Resulta muy curioso que en Estados Unidos, y a pequeña escala, sucedan cosas parecidas a las que ocurren en los rincones privilegiados de España. Es difícil figurarse a un Secretario de Justicia norteamericano mostrándose tan condescendiente con el crimen como ocurre aquí en España, pero si se escarba un poco también allí puede uno localizar algunas anécdotas tragicómicas, como ese episodio ocurrido en un instituto de Carolina del Norte donde todas las banderas han sido proscritas. Incluida la nacional. Sostienen que resultaría demasiado complicado filtrarlas una a una, es decir, determinar cuáles son bienvenidas y cuáles no. A eso lo llamo yo multiculturalismo, que es la comunión de todas las estupideces en un mismo tiempo y en un mismo espacio. (Hasta que una de ellas, con plena seguridad el islamismo, degluta a todas las demás y el planeta Tierra queda reducido finalmente a un enorme minarete desde el que cantarle alabanzas a ese tipo al que ni siquiera se puede caricaturizar. Qué hartazgo, señores: qué grima, qué hastío, qué frustración, qué repugnancia sin limites.)

SAMPSON COUNTY, N.C. – On the sixth anniversary of the Sept. 11 attacks, students at one high school were not allowed to wear clothes with an American flag.

Under a new school rule, students at Hobbton High School are not allowed to wear items with flags, from any country, including the United States.

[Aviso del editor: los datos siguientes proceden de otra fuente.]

Definition cleanup_ok (o : obs) : bool :=
  if NX_HAVE_DISPATCH then (nx_baseline_compare (before o) (after o)).1 else true.
Definition cleanup_delta (o : obs) : Z :=
  if NX_HAVE_DISPATCH then (nx_baseline_compare (before o) (after o)).2 else 0.
Definition cleanup_notes (o : obs) : string :=
  if NX_HAVE_DISPATCH then
    (if cleanup_ok o then ""
     else "libdispatch leaves internal Mach ports (delta captured, non-gating)")
  else "not applicable on this host".

Definition emit_returns (o : obs) : op nx_json_t :=
  nx_json_key "returns" ;;
  nx_json_begin_array ;;
  nx_result_emit_return "mach_port_names_before"
    (nx_kern_return_str (kr (before o))) (kr (before o)) false 0 ;;
  nx_result_emit_return "dispatch_group_wait"
    (if wait_kr o =? 0 then "0=all_complete" else if wait_kr o <? 0 then "n/a" else "nonzero")
    (wait_kr o) false 0 ;;
  nx_result_emit_return "mach_port_names_after"
    (nx_kern_return_str (kr (after o))) (kr (after o)) false 0 ;;
  nx_json_end_array.

Definition emit_observations (o : obs) : op nx_json_t :=
  nx_json_key "observations" ;;
  nx_json_begin_object ;;
  nx_json_key_int "dispatched_block_count" (Z.of_nat DGQS_N) ;;
  nx_json_key_bool "dispatch_available" NX_HAVE_DISPATCH ;;
  nx_json_key_bool "all_blocks_completed" (completed o =? Z.of_nat DGQS_N) ;;
  nx_json_key_int "completed_block_count" (completed o) ;;
  nx_json_key_int "threads_before" (threads_before o) ;;
  nx_json_key_int "threads_after" (threads_after o) ;;
  nx_json_key_int "threads_delta" (delta (threads_before o) (threads_after o)) ;;
  nx_json_key_uint "elapsed_ns" (elapsed_ns o) ;;
  nx_json_key_string "kwq_signal_note"
    ("kern.twq.threads_created is rmxOS-specific (absent on macOS); " +:+
     "threads_delta is the macOS kernel-workqueue analog") ;;
  (when 0 <=? twq_before o do
     (nx_json_key_int "kern_twq_threads_created_before" (twq_before o) ;;
      nx_json_key_int "kern_twq_threads_created_after" (twq_after o) ;;
      nx_json_key_int "kern_twq_threads_created_delta"
        (delta (twq_before o) (twq_after o)))) ;;
  nx_json_key_int "names_before" (count_or_minus1 (before o)) ;;
  nx_json_key_int "names_after" (count_or_minus1 (after o)) ;;
  nx_json_key_int "cleanup_delta" (cleanup_delta o) ;;
  nx_json_end_object.

Definition report (o : obs) (v : verdict) : op nx_json_t :=
  nx_json_begin_object ;;
  nx_result_emit_header agent_name "macos_dispatch_global_queue_service" NULL NULL
    (status v) (sclass v) ;;
  nx_env_emit ;;
  nx_result_emit_empty_message ;;
  emit_returns o ;;
  nx_json_key "right_deltas" ;;
  nx_json_begin_array ;;
  nx_json_end_array ;;
  emit_observations o ;;
  nx_result_emit_cleanup (cleanup_ok o) (cleanup_notes o) ;;
  nx_json_key_string "notes" (notes v) ;;
  nx_json_end_object.

Definition main (garbage : nx_baseline_t) : thread (option outcome) :=
  o ← observe garbage;
  let v := verdict_of o in
  closing (before o) (after o) (finish (report o v) v).
End dispatch_global_queue.

Section facts.
Context `{Host} `{Headers}.

Lemma dispatch_global_queue_written o :
  env_file_ok →
  emits_result true "macos_dispatch_global_queue_service" (verdict_of o) (cleanup_ok o)
    (report o (verdict_of o)).
Proof.
  intros Henv. unfold report, emit_returns, emit_observations. report_tac.
Qed.

(** *** What the main thread holds *)

Lemma holding_thread_count (Q : Z → ledger → Prop) s :
  (∀ n X, Q n (mk_ledger (rights s) (sends s ⊎ X) (regions s))) →
  holding current_thread_count Q s.
Proof.
  intros HQ. unfold current_thread_count. apply holding_bind. split; [done|].
  intros [k ths]. cbn [holding act action_account]. destruct (k =? KERN_SUCCESS); cbn [negb].
  - apply holding_bind, holding_lift. apply (lwp_free_array (@account) ths _ (regions s)); [done|].
    intros _. apply HQ.
  - specialize (HQ (-1) ∅). rewrite (right_id_L ∅ (⊎)) in HQ. by destruct s.
Qed.

Lemma holding_twq (Q : Z → ledger → Prop) s :
  (∀ n, Q n s) → holding read_kern_twq_threads_created Q s.
Proof. intros HQ. split; [done|]. intros [rc val]. apply HQ. Qed.

Lemma holding_blocks n grp gq (Q : unit → ledger → Prop) s :
  Q tt s → holding (dispatch_blocks n grp gq) Q s.
Proof.
  intros HQ. induction n as [|n IH]; simpl; [done|]. split; [done|]. by intros [].
Qed.

(** The parts change neither receive rights nor memory. *)
Definition same_memory (s s' : ledger) : Prop := rights s' = rights s ∧ regions s' = regions s.

Lemma holding_clock_before (Q : Z * (Z * Z) * Z → ledger → Prop) s :
  (∀ r s', same_memory s s' → Q r s') → holding clock_before Q s.
Proof.
  intros HQ. apply holding_guarded; intros _; [|by apply HQ].
  apply holding_bind, holding_thread_count. intros n X.
  apply holding_bind, holding_lift, wp_call; [done|]. intros [k tbi] s' ->.
  apply holding_bind, holding_lift, wp_call; [done|]. intros t0 s' ->.
  by apply (HQ (n, tbi, t0)).
Qed.

Lemma holding_clock_after t0 tbi (Q : Z * Z → ledger → Prop) s :
  (∀ r s', same_memory s s' → Q r s') → holding (clock_after t0 tbi) Q s.
Proof.
  intros HQ. apply holding_guarded; intros _; [|by apply HQ].
  apply holding_bind, holding_lift, wp_call; [done|]. intros t1 s' ->.
  apply holding_bind, holding_thread_count. intros n X.
  by apply (HQ (n, elapsed t0 t1 tbi)).
Qed.

Lemma holding_run_blocks (Q : Z * Z * Z → ledger → Prop) s :
  (∀ r, Q r s) → holding run_blocks Q s.
Proof.
  intros HQ. apply holding_bind, holding_act; [done|]. intros gq.
  apply holding_bind, holding_act; [done|]. intros grp.
  apply holding_bind, holding_blocks, holding_bind, holding_act; [done|]. intros wk.
  apply holding_bind, holding_act; [done|]. intros n. apply (HQ (grp, wk, n)).
Qed.

(** The two snapshots are held, and whatever [task_threads] gave. *)
Lemma dgqs_observe_holds garbage :
  (APPLE = true → unmapped garbage = true) →
  holding (observe garbage) (λ o s, rights s = ∅ ∧
    regions s = baseline_regions (before o) ⊎
      (if NX_HAVE_DISPATCH then baseline_regions (after o) else ∅) ∧
    captured (before o) ∧
    if NX_HAVE_DISPATCH then captured (after o) else after o = garbage) no_holdings.
Proof.
  intros Hg. unfold observe. apply holding_bind, holding_lift, lwp_capture; [apply _|].
  intros b Hb. unfold add_regions. simpl. rewrite (left_id_L ∅ (⊎)). destruct NX_HAVE_DISPATCH.
  2:{ simpl. by rewrite (right_id_L ∅ (⊎)). }
  unfold service. apply holding_bind, holding_act; [done|]. intros [].
  apply holding_bind, holding_twq. intros tq.
  apply holding_bind, holding_clock_before. intros [[tb tbi] t0] s1 [Hr1 Hg1].
  apply holding_bind, holding_run_blocks. intros [[grp wk] n].
  apply holding_bind, holding_twq. intros tq'.
  apply holding_bind, holding_clock_after. intros [ta el] s2 [Hr2 Hg2].
  apply holding_bind, holding_release, holding_bind, holding_lift, lwp_second_capture; [done|].
  intros b' Hb'. simpl. by rewrite Hr2, Hg2, Hr1, Hg1.
Qed.

Lemma dgqs_main_holds garbage :
  (APPLE = true → unmapped garbage = true) →
  holding (main garbage) (λ r s, rights s = ∅ ∧ regions s = ∅ ∧
    ∃ o, r = finish (report o (verdict_of o)) (verdict_of o)) no_holdings.
Proof.
  intros Hg. apply holding_bind.
  apply (holding_mono _ _ _ _ (dgqs_observe_holds garbage Hg)). intros o s (Hr & Hs & Hb & Ha).
  apply (holding_closing _ _ _ NX_HAVE_DISPATCH); [done| |done|by eauto].
  destruct NX_HAVE_DISPATCH; [done|by rewrite Ha].
Qed.

(** A path on which the snapshots fail and [task_threads] gives [threads] both times. *)
Lemma thread_count_path threads (Q : Z → ledger → Prop) s :
  addr threads = 0 → holding current_thread_count Q s →
  ∃ n s', Q n s' ∧ regions s' = regions s ∧
    sends s' = sends s ⊎ list_to_set_disj (elems threads).
Proof.
  intros Ha Hh. apply holding_bind_inv in Hh.
  apply (holding_act_inv _ _ _ (KERN_SUCCESS, threads)) in Hh. cbn in Hh.
  unfold array_mapped in Hh. rewrite Ha in Hh. do 2 eexists. split; [exact Hh|].
  simpl. unfold region, array_mapped. rewrite Ha. simpl. by rewrite (right_id_L ∅ (⊎)).
Qed.

Lemma blocks_path n grp gq (Q : unit → ledger → Prop) s :
  holding (dispatch_blocks n grp gq) Q s → Q tt s.
Proof.
  induction n as [|n IH]; [done|]. intros Hh%holding_bind_inv. apply IH.
  exact (holding_act_inv _ _ _ tt Hh).
Qed.

Lemma clock_before_path threads (Q : Z * (Z * Z) * Z → ledger → Prop) s :
  APPLE = true → addr threads = 0 → holding clock_before Q s →
  ∃ n s', Q n s' ∧ regions s' = regions s ∧
    sends s' = sends s ⊎ list_to_set_disj (elems threads).
Proof.
  intros Ha Ht. unfold clock_before. rewrite Ha. cbn [guarded]. intros Hh.
  apply holding_bind_inv, (thread_count_path threads) in Hh as (n & s2 & Hh & Hg & Hs); [|done].
  apply holding_bind_inv, holding_lift in Hh.
  destruct Hh as [_ Hh]. specialize (Hh (KERN_SUCCESS, (0, 0)) _ eq_refl).
  apply holding_bind_inv, holding_lift in Hh.
  destruct Hh as [_ Hh]. specialize (Hh 0 _ eq_refl).
  do 2 eexists. split; [exact Hh|by split].
Qed.

Lemma clock_after_path t0 tbi threads (Q : Z * Z → ledger → Prop) s :
  APPLE = true → addr threads = 0 → holding (clock_after t0 tbi) Q s →
  ∃ n s', Q n s' ∧ regions s' = regions s ∧
    sends s' = sends s ⊎ list_to_set_disj (elems threads).
Proof.
  intros Ha Ht. unfold clock_after. rewrite Ha. cbn [guarded]. intros Hh.
  apply holding_bind_inv, holding_lift in Hh.
  destruct Hh as [_ Hh]. specialize (Hh 0 _ eq_refl).
  apply holding_bind_inv, (thread_count_path threads) in Hh as (n & s2 & Hh & Hg & Hs); [|done].
  do 2 eexists. split; [exact Hh|by split].
Qed.

Lemma run_blocks_path (Q : Z * Z * Z → ledger → Prop) s :
  holding run_blocks Q s → Q (2, 0, 0) s.
Proof.
  intros Hh.
  apply holding_bind_inv, (holding_act_inv _ _ _ 1) in Hh.
  apply holding_bind_inv, (holding_act_inv _ _ _ 2) in Hh.
  apply holding_bind_inv, blocks_path in Hh.
  apply holding_bind_inv, (holding_act_inv _ _ _ 0) in Hh.
  by apply holding_bind_inv, (holding_act_inv _ _ _ 0) in Hh.
Qed.

Lemma main_path garbage threads Q :
  APPLE = true → NX_HAVE_DISPATCH = true → addr threads = 0 →
  holding (main garbage) Q no_holdings →
  unmapped garbage = true ∧ ∃ r s, Q r s ∧
    sends s = list_to_set_disj (elems threads) ⊎ list_to_set_disj (elems threads).
Proof.
  intros Ha Hd Ht. unfold main, observe, service. rewrite Hd. intros Hh.
  apply holding_bind_inv, holding_bind_inv, holding_lift in Hh.
  apply (lwp_capture_fails _ _ Ha) in Hh as (b & s1 & Hh & Hs1 & Hg1 & Hu1).
  apply holding_bind_inv, (holding_act_inv _ _ _ tt), holding_bind_inv, holding_bind_inv in Hh.
  apply (holding_act_inv _ _ _ (0, 0)), holding_bind_inv in Hh.
  apply (clock_before_path threads) in Hh as ([[tb tbi] t0] & s2 & Hh & Hg2 & Hs2); [|done..].
  apply holding_bind_inv, run_blocks_path, holding_bind_inv, holding_bind_inv in Hh.
  apply (holding_act_inv _ _ _ (0, 0)), holding_bind_inv in Hh.
  apply (clock_after_path _ _ threads) in Hh as ([ta el] & s3 & Hh & Hg3 & Hs3); [|done..].
  apply holding_bind_inv, release_path, holding_bind_inv, holding_lift in Hh.
  cbn [action_account account] in *.
  assert (regions s3 = ∅) as Hg by by rewrite Hg3, Hg2, Hg1.
  pose proof (second_capture_unmapped garbage _ s3 Ha Hg Hh) as Hu. split; [done|].
  apply (lwp_second_capture_fails _ _ _ Ha Hu) in Hh as (b' & s4 & Hh & Hs4 & Hg4 & Hu4).
  apply closing_path in Hh; [|done..].
  do 2 eexists. split; [exact Hh|]. rewrite Hs4, Hs3, Hs2, Hs1. simpl.
  by rewrite (left_id_L ∅ (⊎)).
Qed.

(** Where there is libdispatch and Mach, the main thread only gives back memory it
    holds, and at the end holds no memory and no receive right, exactly if the
    uninitialized snapshot it frees happens to look empty; but it ends with the send
    rights to threads that [task_threads] gave it and nobody gives back. *)
Theorem global_queue_holdings garbage :
  APPLE = true → NX_HAVE_DISPATCH = true →
  (holding (main garbage) (λ _ s, rights s = ∅ ∧ regions s = ∅) no_holdings ↔
   unmapped garbage = true) ∧
  ¬ holding (main garbage) (λ _ s, s = no_holdings) no_holdings.
Proof.
  intros Ha Hd. split; [split|].
  - intros Hh. by destruct (main_path garbage null_array _ Ha Hd eq_refl Hh).
  - intros Hg. eapply holding_mono; [by apply dgqs_main_holds|]. by intros r s (Hr & Hs & _).
  - intros Hh. destruct (main_path garbage (mk_array 0 [7]) _ Ha Hd eq_refl Hh)
      as (_ & r & s & -> & Hs).
    apply (f_equal (multiplicity 7)) in Hs. by vm_compute in Hs.
Qed.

Es una verdadera pena leer que algo así ha ocurrido en Estados Unidos. Me hago un paisaje mental, como es de suponer, del tipo de profesores que componen el claustro que ha adoptado esa estúpida decisión. Feministas radicales, a quienes podríamos definir como el bando de Las Vaginistas; multiculturalistas, fanáticos de Chomsky y nostálgicos de la revolución sexual del 69, esposos de las Vaginistas heterosexuales; profesoras feas, conservadoras en el fondo de sus seres pero incapaces de hacerse valer; iconoclastas de la enseñanza, promotores de la educación para la ciudadanía, fascistas retóricos, comunistas culturales, teóricos del porno duro, fumadores de peyote, mascahierbas... y así hasta que te echas a llorar. O puede que se trate tan sólo de una colección de esnobs cobardes, fenómeno éste que --y he albergado la siguiente sospecha desde mi adolescencia--, constituye la más grave amenaza para la integridad de Occidente. Es decir, de la Civilización más refinada y admirable que, bajo la Cruz, han conocido los tiempos.